EXTRACTED DATA START

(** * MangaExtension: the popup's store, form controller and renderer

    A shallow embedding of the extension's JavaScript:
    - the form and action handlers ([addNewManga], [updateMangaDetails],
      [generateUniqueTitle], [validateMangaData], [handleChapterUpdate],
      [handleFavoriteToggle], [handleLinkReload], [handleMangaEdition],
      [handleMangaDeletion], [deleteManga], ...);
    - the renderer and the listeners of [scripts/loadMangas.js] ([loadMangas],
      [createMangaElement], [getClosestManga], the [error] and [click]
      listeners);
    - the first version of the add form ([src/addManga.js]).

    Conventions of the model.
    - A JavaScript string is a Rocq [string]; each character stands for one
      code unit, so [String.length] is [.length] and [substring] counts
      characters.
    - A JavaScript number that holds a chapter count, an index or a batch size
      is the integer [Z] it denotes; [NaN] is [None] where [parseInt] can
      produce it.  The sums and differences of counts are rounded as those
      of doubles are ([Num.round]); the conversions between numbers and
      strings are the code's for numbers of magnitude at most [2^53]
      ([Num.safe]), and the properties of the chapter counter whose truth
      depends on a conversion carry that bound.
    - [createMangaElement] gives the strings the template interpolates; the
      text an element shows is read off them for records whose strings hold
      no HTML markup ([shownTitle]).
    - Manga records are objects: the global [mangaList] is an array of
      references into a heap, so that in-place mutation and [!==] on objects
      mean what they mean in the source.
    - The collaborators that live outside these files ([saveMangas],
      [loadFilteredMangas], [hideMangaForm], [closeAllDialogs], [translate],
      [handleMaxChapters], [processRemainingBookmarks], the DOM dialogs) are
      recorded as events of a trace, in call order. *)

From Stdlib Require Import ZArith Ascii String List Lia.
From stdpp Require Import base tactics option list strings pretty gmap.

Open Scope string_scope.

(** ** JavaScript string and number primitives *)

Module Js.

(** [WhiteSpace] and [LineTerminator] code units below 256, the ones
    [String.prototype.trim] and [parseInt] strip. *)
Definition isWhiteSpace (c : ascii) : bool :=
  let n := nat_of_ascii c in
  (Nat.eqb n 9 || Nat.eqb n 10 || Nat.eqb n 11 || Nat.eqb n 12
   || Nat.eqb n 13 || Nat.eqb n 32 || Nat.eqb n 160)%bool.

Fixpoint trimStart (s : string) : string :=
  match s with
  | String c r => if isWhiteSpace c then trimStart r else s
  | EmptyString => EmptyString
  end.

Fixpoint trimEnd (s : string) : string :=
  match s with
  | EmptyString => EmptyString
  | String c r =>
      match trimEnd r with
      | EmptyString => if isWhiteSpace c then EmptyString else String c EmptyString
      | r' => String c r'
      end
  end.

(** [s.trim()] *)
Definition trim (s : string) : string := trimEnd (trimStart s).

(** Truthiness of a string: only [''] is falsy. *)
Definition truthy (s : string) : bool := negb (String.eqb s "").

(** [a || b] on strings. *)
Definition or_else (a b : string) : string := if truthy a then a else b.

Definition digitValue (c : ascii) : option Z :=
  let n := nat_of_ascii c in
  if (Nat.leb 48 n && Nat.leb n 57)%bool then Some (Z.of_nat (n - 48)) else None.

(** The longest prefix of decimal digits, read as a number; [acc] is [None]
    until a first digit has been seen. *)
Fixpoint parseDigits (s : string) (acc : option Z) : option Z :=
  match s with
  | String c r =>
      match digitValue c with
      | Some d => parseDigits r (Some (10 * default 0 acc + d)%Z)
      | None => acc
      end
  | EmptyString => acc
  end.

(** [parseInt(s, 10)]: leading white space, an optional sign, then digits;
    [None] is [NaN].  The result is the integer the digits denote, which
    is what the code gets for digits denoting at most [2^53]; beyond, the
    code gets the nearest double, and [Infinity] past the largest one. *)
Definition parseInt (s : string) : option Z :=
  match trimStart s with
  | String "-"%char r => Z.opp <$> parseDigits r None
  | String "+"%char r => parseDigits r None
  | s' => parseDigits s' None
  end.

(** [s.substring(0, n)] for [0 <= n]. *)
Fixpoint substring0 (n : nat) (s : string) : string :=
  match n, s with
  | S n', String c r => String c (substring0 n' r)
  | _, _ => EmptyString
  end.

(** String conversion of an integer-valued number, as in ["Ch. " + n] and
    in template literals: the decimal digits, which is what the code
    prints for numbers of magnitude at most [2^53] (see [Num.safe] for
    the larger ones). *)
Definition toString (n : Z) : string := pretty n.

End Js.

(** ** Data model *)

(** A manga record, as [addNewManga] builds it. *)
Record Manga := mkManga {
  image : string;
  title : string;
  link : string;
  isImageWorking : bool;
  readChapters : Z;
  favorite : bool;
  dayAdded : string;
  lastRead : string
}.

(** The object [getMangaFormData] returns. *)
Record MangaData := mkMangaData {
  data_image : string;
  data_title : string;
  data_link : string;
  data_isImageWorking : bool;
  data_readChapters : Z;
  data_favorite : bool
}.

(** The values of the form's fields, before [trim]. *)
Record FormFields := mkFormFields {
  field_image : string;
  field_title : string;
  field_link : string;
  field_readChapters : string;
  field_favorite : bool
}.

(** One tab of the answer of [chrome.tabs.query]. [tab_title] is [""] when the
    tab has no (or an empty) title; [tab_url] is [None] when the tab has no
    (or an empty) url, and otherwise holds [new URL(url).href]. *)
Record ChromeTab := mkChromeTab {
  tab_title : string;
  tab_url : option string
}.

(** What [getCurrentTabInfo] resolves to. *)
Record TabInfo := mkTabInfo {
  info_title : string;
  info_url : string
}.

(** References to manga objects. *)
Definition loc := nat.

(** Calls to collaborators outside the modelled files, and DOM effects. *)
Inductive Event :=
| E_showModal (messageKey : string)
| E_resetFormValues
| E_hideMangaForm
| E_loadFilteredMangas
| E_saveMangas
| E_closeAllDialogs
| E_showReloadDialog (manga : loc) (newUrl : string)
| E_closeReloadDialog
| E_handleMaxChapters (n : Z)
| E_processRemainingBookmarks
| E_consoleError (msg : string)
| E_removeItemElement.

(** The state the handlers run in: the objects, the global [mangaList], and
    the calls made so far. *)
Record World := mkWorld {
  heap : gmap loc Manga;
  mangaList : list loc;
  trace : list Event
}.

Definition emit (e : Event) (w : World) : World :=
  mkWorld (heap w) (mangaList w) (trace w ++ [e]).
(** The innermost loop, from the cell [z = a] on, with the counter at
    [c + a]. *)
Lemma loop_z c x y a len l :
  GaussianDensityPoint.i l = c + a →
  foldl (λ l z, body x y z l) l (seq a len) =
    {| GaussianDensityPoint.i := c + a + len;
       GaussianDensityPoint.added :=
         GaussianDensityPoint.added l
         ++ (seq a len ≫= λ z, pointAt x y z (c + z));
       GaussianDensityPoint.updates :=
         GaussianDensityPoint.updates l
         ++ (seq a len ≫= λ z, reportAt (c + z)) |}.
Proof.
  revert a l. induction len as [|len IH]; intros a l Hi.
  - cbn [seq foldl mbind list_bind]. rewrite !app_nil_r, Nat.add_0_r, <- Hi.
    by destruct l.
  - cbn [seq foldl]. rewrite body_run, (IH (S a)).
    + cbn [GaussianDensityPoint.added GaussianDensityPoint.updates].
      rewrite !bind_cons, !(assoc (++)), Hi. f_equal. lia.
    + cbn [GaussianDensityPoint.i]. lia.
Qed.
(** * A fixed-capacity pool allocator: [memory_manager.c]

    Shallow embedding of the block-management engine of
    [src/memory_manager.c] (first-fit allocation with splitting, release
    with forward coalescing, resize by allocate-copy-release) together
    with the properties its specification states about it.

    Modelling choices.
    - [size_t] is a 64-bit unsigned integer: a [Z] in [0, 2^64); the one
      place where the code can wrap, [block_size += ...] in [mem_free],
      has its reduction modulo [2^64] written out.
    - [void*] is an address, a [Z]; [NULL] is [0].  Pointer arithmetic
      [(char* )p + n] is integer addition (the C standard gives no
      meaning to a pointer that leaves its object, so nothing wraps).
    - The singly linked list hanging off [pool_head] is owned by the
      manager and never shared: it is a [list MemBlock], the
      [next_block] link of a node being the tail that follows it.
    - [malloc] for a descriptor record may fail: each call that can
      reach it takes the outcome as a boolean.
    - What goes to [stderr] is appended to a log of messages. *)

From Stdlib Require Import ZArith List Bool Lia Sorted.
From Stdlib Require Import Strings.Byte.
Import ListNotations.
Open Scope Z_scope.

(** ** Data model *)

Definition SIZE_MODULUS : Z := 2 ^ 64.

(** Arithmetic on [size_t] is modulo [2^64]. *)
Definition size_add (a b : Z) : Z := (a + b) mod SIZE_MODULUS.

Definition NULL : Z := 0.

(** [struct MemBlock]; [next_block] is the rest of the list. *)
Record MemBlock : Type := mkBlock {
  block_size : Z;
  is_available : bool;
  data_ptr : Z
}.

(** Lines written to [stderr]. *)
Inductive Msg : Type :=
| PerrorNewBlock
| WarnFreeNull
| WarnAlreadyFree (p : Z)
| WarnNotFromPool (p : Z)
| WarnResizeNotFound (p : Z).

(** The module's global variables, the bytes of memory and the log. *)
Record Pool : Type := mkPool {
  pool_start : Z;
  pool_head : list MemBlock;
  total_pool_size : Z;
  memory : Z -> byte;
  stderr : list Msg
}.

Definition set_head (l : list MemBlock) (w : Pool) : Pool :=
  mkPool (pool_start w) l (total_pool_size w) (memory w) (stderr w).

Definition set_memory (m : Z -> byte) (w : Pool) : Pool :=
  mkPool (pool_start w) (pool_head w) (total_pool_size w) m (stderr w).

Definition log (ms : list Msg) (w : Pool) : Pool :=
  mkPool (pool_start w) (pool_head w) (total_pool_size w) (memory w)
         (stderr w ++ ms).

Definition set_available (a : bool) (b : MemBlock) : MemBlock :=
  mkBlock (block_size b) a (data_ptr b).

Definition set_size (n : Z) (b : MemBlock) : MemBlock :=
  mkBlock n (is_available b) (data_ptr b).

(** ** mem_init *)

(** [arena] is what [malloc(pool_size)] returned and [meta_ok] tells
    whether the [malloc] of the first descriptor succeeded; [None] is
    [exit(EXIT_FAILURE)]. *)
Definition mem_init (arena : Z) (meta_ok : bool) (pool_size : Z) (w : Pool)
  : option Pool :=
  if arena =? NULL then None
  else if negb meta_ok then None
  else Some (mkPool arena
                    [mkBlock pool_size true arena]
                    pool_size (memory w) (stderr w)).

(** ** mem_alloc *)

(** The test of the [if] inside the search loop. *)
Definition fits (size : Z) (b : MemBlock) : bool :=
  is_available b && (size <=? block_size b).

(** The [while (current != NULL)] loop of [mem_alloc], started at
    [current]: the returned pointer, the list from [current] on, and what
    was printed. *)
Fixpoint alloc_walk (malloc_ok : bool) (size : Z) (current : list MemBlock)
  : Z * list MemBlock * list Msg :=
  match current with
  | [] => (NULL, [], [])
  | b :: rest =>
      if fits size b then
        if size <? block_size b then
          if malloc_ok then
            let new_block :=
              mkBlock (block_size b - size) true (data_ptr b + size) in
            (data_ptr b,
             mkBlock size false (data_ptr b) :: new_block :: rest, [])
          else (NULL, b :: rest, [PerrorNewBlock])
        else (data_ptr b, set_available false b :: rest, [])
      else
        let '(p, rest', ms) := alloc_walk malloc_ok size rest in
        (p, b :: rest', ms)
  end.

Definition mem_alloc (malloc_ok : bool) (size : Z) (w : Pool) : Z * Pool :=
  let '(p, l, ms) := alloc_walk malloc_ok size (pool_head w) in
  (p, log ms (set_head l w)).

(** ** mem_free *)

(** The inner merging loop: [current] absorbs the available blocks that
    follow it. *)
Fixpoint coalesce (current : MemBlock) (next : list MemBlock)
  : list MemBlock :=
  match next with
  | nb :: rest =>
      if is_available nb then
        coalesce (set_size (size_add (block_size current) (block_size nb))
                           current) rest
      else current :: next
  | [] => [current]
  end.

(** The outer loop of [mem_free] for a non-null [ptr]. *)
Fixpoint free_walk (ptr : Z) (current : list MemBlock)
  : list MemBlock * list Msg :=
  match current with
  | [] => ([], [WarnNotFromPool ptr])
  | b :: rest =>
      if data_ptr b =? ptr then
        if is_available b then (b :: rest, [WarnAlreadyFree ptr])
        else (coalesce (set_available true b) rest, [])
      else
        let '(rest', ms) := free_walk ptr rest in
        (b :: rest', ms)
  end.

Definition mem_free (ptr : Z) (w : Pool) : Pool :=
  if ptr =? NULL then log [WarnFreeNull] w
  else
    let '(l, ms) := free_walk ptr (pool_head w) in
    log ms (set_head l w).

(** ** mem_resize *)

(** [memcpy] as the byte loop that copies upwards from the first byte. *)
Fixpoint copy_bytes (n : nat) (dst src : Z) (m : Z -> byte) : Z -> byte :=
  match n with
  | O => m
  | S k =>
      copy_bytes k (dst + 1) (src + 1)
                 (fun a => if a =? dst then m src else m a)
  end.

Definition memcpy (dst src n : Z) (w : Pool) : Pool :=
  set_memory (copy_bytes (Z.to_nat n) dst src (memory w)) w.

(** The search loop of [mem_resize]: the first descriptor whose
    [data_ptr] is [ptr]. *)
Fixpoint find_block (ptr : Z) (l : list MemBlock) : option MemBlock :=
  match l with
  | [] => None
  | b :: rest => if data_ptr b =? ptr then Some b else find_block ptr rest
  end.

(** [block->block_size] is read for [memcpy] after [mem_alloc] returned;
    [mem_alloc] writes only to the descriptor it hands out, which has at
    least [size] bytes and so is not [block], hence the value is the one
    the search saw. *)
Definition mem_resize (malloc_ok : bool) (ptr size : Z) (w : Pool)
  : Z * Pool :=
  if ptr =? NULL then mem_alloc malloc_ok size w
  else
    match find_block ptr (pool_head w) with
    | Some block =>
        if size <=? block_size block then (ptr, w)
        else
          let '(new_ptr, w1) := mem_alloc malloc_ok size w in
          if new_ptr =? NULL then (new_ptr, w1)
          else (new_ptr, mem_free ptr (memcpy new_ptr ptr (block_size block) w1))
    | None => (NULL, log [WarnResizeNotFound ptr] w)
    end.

EXTRACTED DATA END

● **WHAT YOU HAVE TO DO**
All that is wanted is an exact copy of the lines above from the one with "coalesce (set_size (size_add" through the one with "copy_bytes k (dst + 1) (src + 1)", with both ends included.

● **RESULT OF THIS TASK**
        coalesce (set_size (size_add (block_size current) (block_size nb))
                           current) rest
      else current :: next
  | [] => [current]
  end.

(** The outer loop of [mem_free] for a non-null [ptr]. *)
Fixpoint free_walk (ptr : Z) (current : list MemBlock)
  : list MemBlock * list Msg :=
  match current with
  | [] => ([], [WarnNotFromPool ptr])
  | b :: rest =>
      if data_ptr b =? ptr then
        if is_available b then (b :: rest, [WarnAlreadyFree ptr])
        else (coalesce (set_available true b) rest, [])
      else
        let '(rest', ms) := free_walk ptr rest in
        (b :: rest', ms)
  end.

Definition mem_free (ptr : Z) (w : Pool) : Pool :=
  if ptr =? NULL then log [WarnFreeNull] w
  else
    let '(l, ms) := free_walk ptr (pool_head w) in
    log ms (set_head l w).

(** ** mem_resize *)

(** [memcpy] as the byte loop that copies upwards from the first byte. *)
Fixpoint copy_bytes (n : nat) (dst src : Z) (m : Z -> byte) : Z -> byte :=
  match n with
  | O => m
  | S k =>
      copy_bytes k (dst + 1) (src + 1)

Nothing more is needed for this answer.